Читать книгу Fame - Justine Bateman - Страница 7
ОглавлениеMemoirs
I fucking hate memoirs. I’m never going to write one. If you thought this was a memoir, put it back on the shelf, or get a refund, send it back. This isn’t a shitty memoir. This book is about Fame. It’s everything I can remember about being very famous, not so famous, and almost not-famous. It’s about all the theories I’ve drawn about Fame. It’s also about society. Why we do the things we do when we’re face to face with Fame. I hate memoirs because I hate that anybody can write a memoir. You don’t have to have any talent whatsoever as a writer or to have particularly good insights; just put down your life, the things you remember about your life. Everyone’s got one, a life story to tell. You don’t even have to have lived an extraordinary life, just something, anything. You had a pulse for 47 years and then you wrote your “memoir.” And I’m not talking about books about unique experiences like surviving a plane crash in the Alps or having been kidnapped. Those books can be compelling. I’m talking about the expanded-Wikipedia-entry books. First of all, most people under 98 years old have no business writing a memoir. They just haven’t lived enough of a life yet. They haven’t lived enough of a life yet to really craft a proper dramatic arc of it. And, honestly, if your life is interesting enough to write a memoir at 98 years old, then don’t bother. Just die and someone will write a biography about you. You will have been that interesting a person.
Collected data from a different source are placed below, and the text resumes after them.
Lemma split_host_port_render br h p :
  h <> [] -> Forall (fun c => c <> 58) p ->
  (if br : bool then Forall (fun c => c <> 93) h else Forall (fun c => c <> 58) h /\ head h <> Some 91) ->
  split_host_port (host_in_header br h ++ (if bytes_eqb p [] then [] else 58 :: p)) = inr (br, h, p).
Proof.
  intros Hh Hp Hb. destruct br; cbn [host_in_header].
  - set (tail := if bytes_eqb p [] then [] else 58 :: p).
    replace ((str "[" ++ h ++ str "]") ++ tail) with (91 :: h ++ 93 :: tail) by (cbn; by rewrite <- app_assoc).
    cbn [split_host_port]. rewrite find_char_app by done.
    destruct (Z.eqb_spec (zlen h) 0) as [H0|_]. { apply zlen_0_nil in H0. done. }
    rewrite ztake_app_exact by done. change (h ++ 93 :: tail) with (h ++ [93] ++ tail).
    rewrite app_assoc, zdrop_app_exact by (rewrite zlen_app; done).
    unfold tail. destruct (bytes_eqb p []) eqn:E; [apply bytes_eqb_true in E; by subst p|done].
  - destruct Hb as [Hb Hd]. unfold split_host_port.
    destruct h as [|c h]; [done|]. cbn [app].
    assert (Hc : c <> 91) by (cbn in Hd; congruence).
    set (tail := if bytes_eqb p [] then [] else 58 :: p).
    assert (Hgoal : (let '(hostPart, portPart) :=
        match find_char 58 (c :: h ++ tail) with
        | None => (c :: h ++ tail, [])
        | Some n => (ztake n (c :: h ++ tail), zdrop (n + 1) (c :: h ++ tail))
        end in
      if bytes_eqb hostPart [] || bool_decide (is_Some (find_char 58 portPart)) then inl BadHost
      else inr (false, hostPart, portPart)) = inr (false, c :: h, p)).
    { apply find_char_None in Hp. unfold tail. destruct (bytes_eqb p []) eqn:E.
      - apply bytes_eqb_true in E. subst p. rewrite app_nil_r.
        rewrite (proj2 (find_char_None _ _) Hb). done.
      - change (c :: h ++ 58 :: p) with ((c :: h) ++ 58 :: p). rewrite find_char_app by done.
        rewrite ztake_app_exact by done. change ((c :: h) ++ 58 :: p) with ((c :: h) ++ [58] ++ p).
        rewrite app_assoc, zdrop_app_exact by (rewrite zlen_app; done).
        rewrite Hp. done. }
    destruct c as [|c|c]; try exact Hgoal. do 7 (try (destruct c as [c|c|]; try exact Hgoal)). done.
Qed.

Lemma port_value_fold s v : Forall (fun c => 48 <= c < 58) s ->
  port_value v s = Some (fold_left (fun acc c => acc * 10 + (c - 48)) s v).
Proof.
  intros H. revert v. induction H as [|c s Hc H IH]; intros v; cbn [port_value fold_left]; [done|].
  destruct ((c <? 48) || (57 <? c)) eqn:E; [lia|]. apply IH.
Qed.

Lemma parse_port_range p d n : 0 < d < 65536 -> parse_port p d = inr n -> 0 < n < 65536.
Proof.
  intros Hd. unfold parse_port. destruct (bytes_eqb p []); [by intros [= <-]|].
  destruct (5 <? zlen p); [discriminate|]. destruct (port_value 0 p) as [v|] eqn:E; [|discriminate].
  destruct ((v =? 0) || (65535 <? v)) eqn:E2; [discriminate|]. intros [= <-].
  assert (0 <= v).
  { assert (H : forall s a b, 0 <= a -> port_value a s = Some b -> 0 <= b).
    { induction s as [|c s IH]; cbn; intros a b Ha; [intros [= <-]; done|].
      destruct ((c <? 48) || (57 <? c)) eqn:E'; [discriminate|]. apply IH. lia. }
    by apply (H p 0 v). }
  rewrite u16_small; lia.
Qed.

Lemma parse_port_dec n d : 0 < n < 65536 -> parse_port (dec_text n) d = inr n.
Proof.
  intros Hn. unfold parse_port.
  assert (Hv : dec_val (dec_text n) = n) by (apply dec_val_dec_text; lia).
  destruct (bytes_eqb (dec_text n) []) eqn:E.
  { apply bytes_eqb_true in E. rewrite E in Hv. cbn in Hv. lia. }
  assert (Hl : zlen (dec_text n) <= 5).
  { apply (dec_text_length 5); [|lia]. change (10 ^ Z.of_nat 5) with 100000. lia. }
  destruct (5 <? zlen (dec_text n)) eqn:E2; [lia|].
  rewrite port_value_fold by (apply dec_text_range; lia).
  fold (dec_val (dec_text n)). rewrite Hv.
  destruct ((n =? 0) || (65535 <? n)) eqn:E3; [lia|]. rewrite u16_small by lia. done.
Qed.

Lemma Forall_ztake {A} (P : A -> Prop) k l : Forall P l -> Forall P (ztake k l).
Proof. intros H. unfold ztake. by apply Forall_take. Qed.

Lemma request_target_ok rest :
  IsSafeRequestPart (request_target rest) = true ->
  (rest = [] \/ exists c r, rest = c :: r /\ ends_authority c = true) ->
  head (request_target rest) = Some 47 /\ Forall (fun c => c <> 35) (request_target rest).
Proof.
  intros Hs Hr. unfold request_target in *. destruct Hr as [->|(c & r & -> & Hc)]; [by repeat constructor|].
  destruct (Z.eqb_spec c 35) as [->|Hc35]; [by repeat constructor|].
  assert (Ht : exists t, match find_char 35 (c :: r) with Some n => ztake n (c :: r) | None => c :: r end = c :: t
                         /\ Forall (fun c => c <> 35) (c :: t)).
  { destruct (find_char 35 (c :: r)) as [n|] eqn:E.
    - apply find_char_Some in E as (H1 & H2 & H3). destruct (ztake n (c :: r)) as [|c' t] eqn:E2.
      + cbn in H1. injection H1 as ??. lia.
      + cbn [app] in H1. injection H1 as ??. subst c'. by exists t.
    - apply find_char_None in E. by exists r. }
  destruct Ht as (t & -> & Ht). unfold ends_authority in Hc.
  rewrite !orb_true_iff, !Z.eqb_eq in Hc.
  assert (Hc2 : c = 47 \/ c = 63) by lia. destruct Hc2 as [->| ->].
  - done.
  - split; [done|]. by apply (Forall_cons_2 (fun c => c <> 35) 47).
Qed.

Lemma request_target_id t : head t = Some 47 -> Forall (fun c => c <> 35) t -> request_target t = t.
Proof.
  intros Hh Ht. destruct t as [|c t]; [discriminate|]. injection Hh as ->.
  unfold request_target. cbn [Z.eqb Pos.eqb]. rewrite (proj2 (find_char_None _ _) Ht). done.
Qed.

Lemma split_authority_rest s a r : split_authority s = (a, r) ->
  r = [] \/ exists c r', r = c :: r' /\ ends_authority c = true.
Proof.
  revert a r. induction s as [|c s IH]; cbn [split_authority]; intros a r.
  - intros [= <- <-]. by left.
  - destruct (ends_authority c) eqn:E.
    + intros [= <- <-]. right. by eexists _, _.
    + destruct (split_authority s) as [a' r'] eqn:E'. intros [= <- <-]. by eapply IH.
Qed.

Lemma host_chars br h tail :
  Forall (fun c => ends_authority c = false) (host_in_header br h ++ tail) ->
  bool_decide (is_Some (find_char 64 (host_in_header br h ++ tail))) = false ->
  Forall (fun c => ends_authority c = false /\ c <> 64) h.
Proof.
  intros Ha H. apply bool_decide_eq_false in H. rewrite <- eq_None_not_Some, find_char_None in H.
  assert (Hb : Forall (fun c => ends_authority c = false /\ c <> 64) (host_in_header br h ++ tail))
    by (apply Forall_and; done).
  apply Forall_app in Hb as [Hb _]. destruct br; [|done]. unfold host_in_header in Hb.
  apply Forall_app in Hb as [_ Hb]. by apply Forall_app in Hb as [Hb _].
Qed.

Lemma parse_after_scheme_ok scheme url p : scheme = str "http" \/ scheme = str "https" ->
  parse_after_scheme scheme url = inr p -> u_scheme p = scheme /\ exists br, url_ok br p.
Proof.
  intros Hs. unfold parse_after_scheme. cbv zeta.
  destruct (split_authority url) as [authority rest] eqn:E3.
  destruct (bytes_eqb authority []); [discriminate|].
  destruct (bool_decide (is_Some (find_char 64 authority))) eqn:E4; [discriminate|].
  destruct (split_host_port authority) as [|[[br h] port_text]] eqn:E5; [discriminate|].
  destruct (bytes_eqb h [] || negb (IsSafeRequestPart h)) eqn:E6; [discriminate|].
  destruct (parse_port _ _) as [|port] eqn:E7; [discriminate|].
  destruct (IsSafeRequestPart (request_target rest)) eqn:E8; cbn [negb]; [|discriminate].
  intros [= <-]. split; [done|]. exists br.
  apply orb_false_iff in E6 as [E6 E6']; apply bytes_eqb_false in E6; apply negb_false_iff in E6'.
  pose proof (split_authority_rest _ _ _ E3) as Hr; apply split_authority_spec in E3 as [_ Ha].
  apply split_host_port_spec in E5 as (tail & -> & Hh & _ & Hb).
  destruct (request_target_ok rest E8 Hr) as [Ht1 Ht2].
  apply parse_port_range in E7; [|destruct (bytes_eqb _ _); lia].
  pose proof (host_chars br h tail Ha E4) as Hc.
  constructor; cbn [u_scheme u_host u_hostHeader u_port u_target u_tls]; try done.
  unfold default_port, host_in_header. destruct br, (negb (port =? _)); rewrite ?app_nil_r; done.
Qed.

Lemma HttpParseUrl_ok url p : HttpParseUrl url = inr p -> exists br, url_ok br p.
Proof.
  unfold HttpParseUrl. destruct (find_str _ url) as [n|]; [|discriminate].
  destruct (n =? 0); [discriminate|]. cbv zeta.
  set (scheme := ToLowerAscii _). clearbody scheme.
  destruct (bytes_eqb scheme (str "http")) eqn:E1, (bytes_eqb scheme (str "https")) eqn:E2; cbn [negb andb];
    try discriminate.
  all: intros H; apply parse_after_scheme_ok in H as [_ H]; [done|].
  all: rewrite ?bytes_eqb_true in *; auto.
Qed.

Lemma HttpParseUrl_scheme scheme rest : scheme = str "http" \/ scheme = str "https" ->
  HttpParseUrl (scheme ++ str "://" ++ rest) = parse_after_scheme scheme rest.
Proof. intros [-> | ->]; done. Qed.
No, I hate memoirs. I’m going out on a limb here, telling you this, because I have a few close friends who have written memoirs. Good, talented people. I hope they don’t take offense. There are other people who have written memoirs; people whom I don’t know but whom I respect. They may take offense and now never want to meet me because I said I hate memoirs. My friend Marcus mentioned some memoirs he’s read that were good; real literary gems. I haven’t read them. There are a lot of books I haven’t read. So, sure, probably hundreds of these gems exist, memoirs that will blow your mind. I’m sure someone will tell the world all about them, when they leave their critical review for this book online later: “Justine Bateman opens her book with an ignorant rant about the memoir genre.” Something like that. That’s OK.
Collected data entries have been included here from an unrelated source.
(** The call that ends it. *)
Lemma feed_last cbs m m' :
  run_callbacks cbs m = (m', HPE_OK) -> m_error m = 0 -> delivered_ m = false -> message_done_ m' = true ->
  OnChannelData cbs HPE_OK m = ask_channel (if ShouldKeepConnectionAlive m' then DeliverAndPool else CloseChannel) m'.
Proof.
  intros H He Hd Hm. pose proof (callbacks_steady _ _ _ H) as [S1 _ _ _ _].
  unfold OnChannelData, llhttp_execute. rewrite Hd, He. cbn [negb Z.eqb HPE_OK]. rewrite H. cbn [negb Z.eqb HPE_OK orb].
  rewrite Hm, S1, Hd. cbn [negb andb]. by destruct (ShouldKeepConnectionAlive m').
Qed.

(** The calls of a whole response, wherever they are cut. *)
Lemma feed_ends chunks last m0 m1 cb m2 :
  run_callbacks (concat chunks ++ last) m0 = (m1, HPE_OK) -> run_callbacks [cb] m1 = (m2, HPE_OK) ->
  m_error m0 = 0 -> delivered_ m0 = false -> message_done_ m1 = false -> message_done_ m2 = true ->
  feed (chunks ++ [last ++ [cb]]) m0 = ask_channel (if ShouldKeepConnectionAlive m2 then DeliverAndPool else CloseChannel) m2.
Proof.
  intros R R' He Hd Hm1 Hm2. rewrite run_callbacks_app in R. destruct (run_callbacks (concat chunks) m0) as [m e] eqn:R4.
  destruct (e =? HPE_OK) eqn:Ee; [apply Z.eqb_eq in Ee; subst e|injection R as -> ->; done].
  pose proof (callbacks_steady _ _ _ R4) as [A1 A2 A3 A4 A5]. pose proof (callbacks_steady _ _ _ R) as [B1 B2 B3 B4 B5].
  assert (Hm : message_done_ m = false) by (destruct (message_done_ m); [by rewrite B2 in Hm1|done]).
  unfold feed. rewrite foldl_app. cbn [foldl]. fold (feed chunks m0). rewrite (feed_runs _ _ _ R4) by done.
  apply feed_last; [by rewrite (run_callbacks_ok _ _ _ _ R)|by rewrite A3|by rewrite A1|done].
Qed.

(** ** The headers of a reply *)

Definition joined (vs : list bytes) : option bytes :=
  match vs with [] => None | v :: vs => Some (foldl (fun a v => a ++ str ", " ++ v) v vs) end.

(** The values of the fields of a name, in their order. *)
Definition values_of (k : bytes) (fs : list (list bytes * list bytes)) : list bytes :=
  map field_value (List.filter (fun f => bytes_eqb (ToLowerAscii (field_name f)) k) fs).

Lemma add_field_find h f k :
  map_find (add_field h f) k =
    if bytes_eqb (ToLowerAscii (field_name f)) k
    then Some (match map_find h k with Some old => old ++ str ", " ++ field_value f | None => field_value f end) else map_find h k.
Proof.
  unfold add_field. cbv zeta. rewrite map_find_set. destruct (bytes_eqb (ToLowerAscii (field_name f)) k) eqn:E; [|done].
  apply bytes_eqb_true in E. by rewrite E.
Qed.

Lemma gathered_find fs k : map_find (gathered fs) k = joined (values_of k fs).
Proof.
  induction fs as [|f fs IH] using rev_ind; [done|]. unfold gathered, values_of in *. rewrite foldl_app, List.filter_app, map_app. cbn [foldl List.filter].
  rewrite add_field_find, IH. destruct (bytes_eqb (ToLowerAscii (field_name f)) k) eqn:E.
  - cbn [map]. destruct (map field_value _) as [|v vs]; [done|]. cbn [app joined].
    by rewrite foldl_app.
  - cbn [map]. by rewrite app_nil_r.
Qed.

Lemma fresh_new max head pool : fresh (new_message max head pool).
Proof. by split_and!. Qed.

Lemma deliver_done closeResult ends m :
  delivered_ m = false -> message_done_ m = true -> snd (DeliverOnce true closeResult ends m) = Some (OnHttpResponse (response_of m)).
Proof.
  intros H1 H2. unfold DeliverOnce. rewrite H1. cbv zeta. change (message_done_ (m <| delivered_ := true |>)) with (message_done_ m).
  rewrite H2. cbn [negb andb]. change (message_done_ (m <| delivered_ := true |>)) with (message_done_ m). by rewrite H2.
Qed.

(** [llhttp_pause] changes llhttp's error only. *)
Lemma pause_same m : exists e, llhttp_pause m = m <| m_error := e |>.
Proof. unfold llhttp_pause. destruct (m_error m =? HPE_OK); [by eexists|]. exists (m_error m). by apply message_ext. Qed.

Lemma ended_done p m : message_done_ (ended p m) = true.
Proof. unfold ended. by destruct (pause_same (replied p m <| message_done_ := true |> <| keep_alive_ := p_keep p |>)) as [e ->]. Qed.

Lemma ended_delivered p m : delivered_ (ended p m) = delivered_ m.
Proof. unfold ended. by destruct (pause_same (replied p m <| message_done_ := true |> <| keep_alive_ := p_keep p |>)) as [e ->]. Qed.

Lemma ended_asked p m : asked (ended p m) = asked m.
Proof. unfold ended. by destruct (pause_same (replied p m <| message_done_ := true |> <| keep_alive_ := p_keep p |>)) as [e ->]. Qed.

Lemma ended_response p m : response_of (ended p m) =
  {| rs_status := p_status p; rs_reason := reason_phrase_ m ++ concat (p_reason p);
     rs_headers := foldl add_field (headers_ m) (p_fields p); rs_body := body_ m ++ concat (p_body p) |}.
Proof. unfold ended. by destruct (pause_same (replied p m <| message_done_ := true |> <| keep_alive_ := p_keep p |>)) as [e ->]. Qed.

Lemma ended_kept p m :
  fail_result_ m = BC_R_SUCCESS -> delivered_ m = false -> ShouldKeepConnectionAlive (ended p m) = pool_enabled_ m && p_keep p.
Proof.
  intros Hf Hd. unfold ended. destruct (pause_same (replied p m <| message_done_ := true |> <| keep_alive_ := p_keep p |>)) as [e ->].
  unfold ShouldKeepConnectionAlive. set (m' := _ <| m_error := e |>). change (pool_enabled_ m') with (pool_enabled_ m).
  change (keep_alive_ m') with (p_keep p). change (message_done_ m') with true. change (fail_result_ m') with (fail_result_ m).
  change (delivered_ m') with (delivered_ m). rewrite Hf, Hd. change (BC_R_SUCCESS =? BC_R_SUCCESS) with true. cbn [negb]. by rewrite !andb_true_r.
Qed.

(** After a response the parser goes on as before it, with what it left. *)
Lemma ended_between p m : between m -> interim_ m = false ->
  between (ended p m) /\ interim_ (ended p m) = false /\ reason_phrase_ (ended p m) = reason_phrase_ (replied p m) /\
  header_bytes_ (ended p m) = header_bytes_ (replied p m) /\ headers_ (ended p m) = headers_ (replied p m) /\
  body_ (ended p m) = body_ m ++ concat (p_body p) /\ max_response_bytes_ (ended p m) = max_response_bytes_ m /\ delivered_ (ended p m) = delivered_ m.
Proof.
  intros (H1 & H2 & H3) Hi. unfold ended. destruct (pause_same (replied p m <| message_done_ := true |> <| keep_alive_ := p_keep p |>)) as [e ->].
  split_and!; first [done|reflexivity|exact Hi].
Qed.

Lemma deliver_asked closeResult ends a m : delivered_ m = false -> message_done_ m = true ->
  snd (DeliverOnce true closeResult ends (ask_channel a m)) = Some (OnHttpResponse (response_of m)).
Proof. intros H1 H2. by rewrite (deliver_done closeResult ends (ask_channel a m)). Qed.

(** What is delivered after the call that ended a response. *)
Lemma deliver_ended closeResult ends a p m : delivered_ m = false ->
  snd (DeliverOnce true closeResult ends (ask_channel a (ended p m))) = Some (OnHttpResponse (response_of (ended p m))).
Proof. intros H. apply deliver_asked; [by rewrite ended_delivered|apply ended_done]. Qed.

Lemma asked_after a m : asked (ask_channel a m) = asked m ++ [a].
Proof. done. Qed.

(** C29: a response that keeps the limits is delivered as the server meant it, however the
    network and the parser cut it: after up to eight interim responses, which leave no trace,
    the status, the reason and the body are those of the reply, each header has the values of
    its fields in their order, and the channel is kept for another request exactly when
    pooling is on and the parser found that the server keeps it. *)
Theorem response_assembled max head pool interims p chunks last closeResult ends :
  Forall interim_ok interims -> zlen interims <= kMaxInterimResponses ->
  is_interim (p_status p) = false -> head_fits p -> zlen (concat (p_body p)) <= max ->
  concat chunks ++ last = concat (map whole interims) ++ reply_callbacks p ->
  let m := feed (chunks ++ [last ++ [reply_end p]]) (new_message max head pool) in
  asked m = [if pool && p_keep p then DeliverAndPool else CloseChannel] /\
  exists resp, snd (DeliverOnce true closeResult ends m) = Some (OnHttpResponse resp) /\
    rs_status resp = p_status p /\ rs_reason resp = concat (p_reason p) /\ rs_body resp = concat (p_body p) /\
    forall k, map_find (rs_headers resp) k = joined (values_of k (p_fields p)).
Proof.
  intros Hi Hn Hs Hf Hb Hcut m. set (m0 := new_message max head pool) in *. pose (m1 := m0 <| interim_count_ ::= fun n => n + zlen interims |>).
  assert (R1 : run_callbacks (concat (map whole interims)) m0 = (m1, HPE_OK)).
  { apply run_interims; [apply fresh_new|done|done|]. change (interim_count_ m0) with 0. lia. }
  assert (F1 : fresh m1) by by split_and!. pose proof F1 as (Hb1 & E1 & E2 & E3 & _ & E5 & E6).
  assert (Ed : delivered_ m1 = false) by done. assert (Ef : fail_result_ m1 = BC_R_SUCCESS) by done. assert (Ep : pool_enabled_ m1 = pool) by done.
  assert (Ea : asked m1 = []) by done. assert (Em : message_done_ m1 = false) by done. assert (Ex : max_response_bytes_ m1 = max) by done. clearbody m1.
  assert (R2 : run_callbacks (reply_callbacks p) m1 = (replied p m1, HPE_OK)).
  { apply run_reply; [done|by apply head_fits_after|done|]. rewrite E3, Ex. exact Hb. }
  assert (R3 : run_callbacks (concat chunks ++ last) m0 = (replied p m1, HPE_OK)) by by rewrite Hcut, (run_callbacks_ok _ _ _ _ R1).
  assert (Hdone : message_done_ (replied p m1) = false) by exact Em.
  pose proof (feed_ends _ _ _ _ (reply_end p) (ended p m1) R3 (run_reply_end p m1 Hb1 E6) eq_refl eq_refl Hdone (ended_done p m1)) as Hm.
  fold m in Hm. clearbody m. subst m. split.
  - by rewrite asked_after, ended_asked, Ea, ended_kept, Ep.
  - eexists. split; [by apply deliver_ended|]. rewrite ended_response, E1, E2, E3. split_and!; [done..|]. intros k. apply gathered_find.
Qed.

(** ** Bounds *)

(** Each byte of a header was charged; a header that is joined to another costs two more, and
    its name, which is not empty, was charged too. *)
Record bounded (m : message) : Prop := {
  bo_body : zlen (body_ m) <= max_response_bytes_ m;
  bo_bytes : 0 <= header_bytes_ m <= kMaxHeaderTotalBytes;
  bo_count : zlen (headers_ m) <= kMaxHeaderCount;
  bo_reason : zlen (reason_phrase_ m) <= kMaxReasonBytes;
  bo_header : zlen (cur_field_ m) + zlen (cur_value_ m) <= kMaxSingleHeaderBytes;
  bo_sorted : map_sorted (headers_ m);
  bo_charged : headers_size (headers_ m) + zlen (reason_phrase_ m) + 3 * (zlen (cur_field_ m) + zlen (cur_value_ m)) <= 3 * header_bytes_ m
}.

Lemma bounded_new max head pool : 0 <= max -> bounded (new_message max head pool).
Proof. intros H. split; cbn; try done. apply SSorted_nil. Qed.

Lemma bounded_same m m' :
  bounded m -> max_response_bytes_ m' = max_response_bytes_ m -> body_ m' = body_ m -> header_bytes_ m' = header_bytes_ m ->
  headers_ m' = headers_ m -> reason_phrase_ m' = reason_phrase_ m -> cur_field_ m' = cur_field_ m -> cur_value_ m' = cur_value_ m -> bounded m'.
Proof. intros [B1 B2 B3 B4 B5 B6 B7] E1 E2 E3 E4 E5 E6 E7. split; by rewrite ?E1, ?E2, ?E3, ?E4, ?E5, ?E6, ?E7. Qed.

Lemma bounded_fail r why m : bounded m -> bounded (Fail r why m).
Proof. intros H. unfold Fail. destruct (_ =? _); by apply (bounded_same m). Qed.

Lemma zlen_ToLowerAscii s : zlen (ToLowerAscii s) = zlen s.
Proof. unfold ToLowerAscii, zlen. by rewrite length_map. Qed.

(** A state whose new sizes are sums of the old ones. *)
Ltac keep_bounds :=
  split; cbn -[headers_size map_set ToLowerAscii str zlen app kMaxSingleHeaderBytes kMaxHeaderTotalBytes kMaxHeaderCount kMaxReasonBytes];
  rewrite ?zlen_app; change (zlen (@nil Z)) with 0; change (zlen (@nil (bytes * bytes))) with 0;
  try first [done | lia | by apply map_set_sorted | apply SSorted_nil | unfold kMaxSingleHeaderBytes in *; lia | unfold kMaxHeaderCount in *; lia].

Lemma bounded_commit m : bounded m -> bounded (CommitHeader m).1.
Proof.
  intros [B1 B2 B3 B4 B5 B6 B7]. pose proof (zlen_nonneg (cur_field_ m)). pose proof (zlen_nonneg (cur_value_ m)). unfold CommitHeader.
  destruct (bytes_eqb (cur_field_ m) []) eqn:E.
  - keep_bounds.
  - assert (Hn : 0 < zlen (cur_field_ m)).
    { destruct (cur_field_ m) as [|c l]; [done|]. rewrite zlen_cons. pose proof (zlen_nonneg l). lia. }
    destruct (map_find (headers_ m) _) as [old|] eqn:Ef.
    + destruct (map_set_old _ _ (old ++ str ", " ++ cur_value_ m) _ B6 Ef) as [L1 L2]. rewrite !zlen_app in L2. change (zlen (str ", ")) with 2 in L2.
      keep_bounds.
    + destruct (kMaxHeaderCount <=? _) eqn:El; [by apply bounded_fail|]. apply Z.leb_gt in El.
      destruct (map_set_new _ _ (cur_value_ m) Ef) as [L1 L2]. rewrite zlen_ToLowerAscii in L2.
      keep_bounds.
Qed.

(** What the charges leave for [bs] bytes more. *)
Lemma bounded_charge bs m : bounded m ->
  bounded (charge bs m).1 /\
  ((charge bs m).2 = true -> header_bytes_ m + zlen bs <= kMaxHeaderTotalBytes /\ zlen (cur_field_ m) + zlen (cur_value_ m) + zlen bs <= kMaxSingleHeaderBytes /\
     (charge bs m).1 = m <| header_bytes_ ::= fun n => n + zlen bs |>).
Proof.
  intros Hb. pose proof Hb as [B1 B2 B3 B4 B5 B6 B7]. pose proof (zlen_nonneg bs). unfold charge, ChargeHeaderBytes, CheckSingleHeaderSize.
  destruct (Z.ltb_spec kMaxHeaderTotalBytes (header_bytes_ m + zlen bs)); cbn [negb]; [by split; [apply bounded_fail|]|].
  assert (Hc : bounded (m <| header_bytes_ ::= fun n => n + zlen bs |>)) by keep_bounds.
  destruct (_ <? _) eqn:E; cbn [fst snd]; [by split; [apply bounded_fail|]|]. apply Z.ltb_ge in E. split; [done|]. intros _. by split_and!.
Qed.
I talked with a fair amount of book agents before finding the right one to represent me. Almost all of them wanted me to write a memoir, and not the book about Fame. Hey, maybe they thought I had lived a fascinating enough life for that, or maybe they just felt it was an easy sell. The book agent I finally really connected with never mentioned the word “memoir.” He just loved my writing, the subject matter of Fame, and said, “Let’s go.” He’s also Noam Chomsky’s agent. The American intellect and national treasure, Noam Chomsky. If Noam Chomsky’s book agent isn’t interested in this being a memoir, then no one else should be.
Even one of the publishers I met with, a big publisher, who I assumed was fascinated by the Fame subject matter because they had been anxious to set up a meeting, eventually hit me with, “Wouldn’t you rather write a memoir?”
Me, in their office, having just talked about Fame, the sociological theories, my theories, my experience, the experiences of other famous people I’d interviewed. Me, then announcing, “Just so you know, I’m not interested in writing any kind of memoir.” They looked at me, eyebrows raised in that maybe-you-didn’t-mean-that-aren’t-we-still-having-a-good-meeting kind of way. They half blurted out, “Well, don’t look around this room!”
It was only then that I actually did look around the office, and noticed that the shelves were lined with memoirs. You name the person, this company has published their memoir.
“Wouldn’t you rather write a memoir?”
Aw, you too?
What I did get out of that meeting, though, was a completely new direction for the book. Still about Fame (and not a goddamn memoir), but instead of the academic version I had already half-completed, rather a cut-to-the-bone, emotional-river-of-Fame book. (One that my current publisher loves, natch.)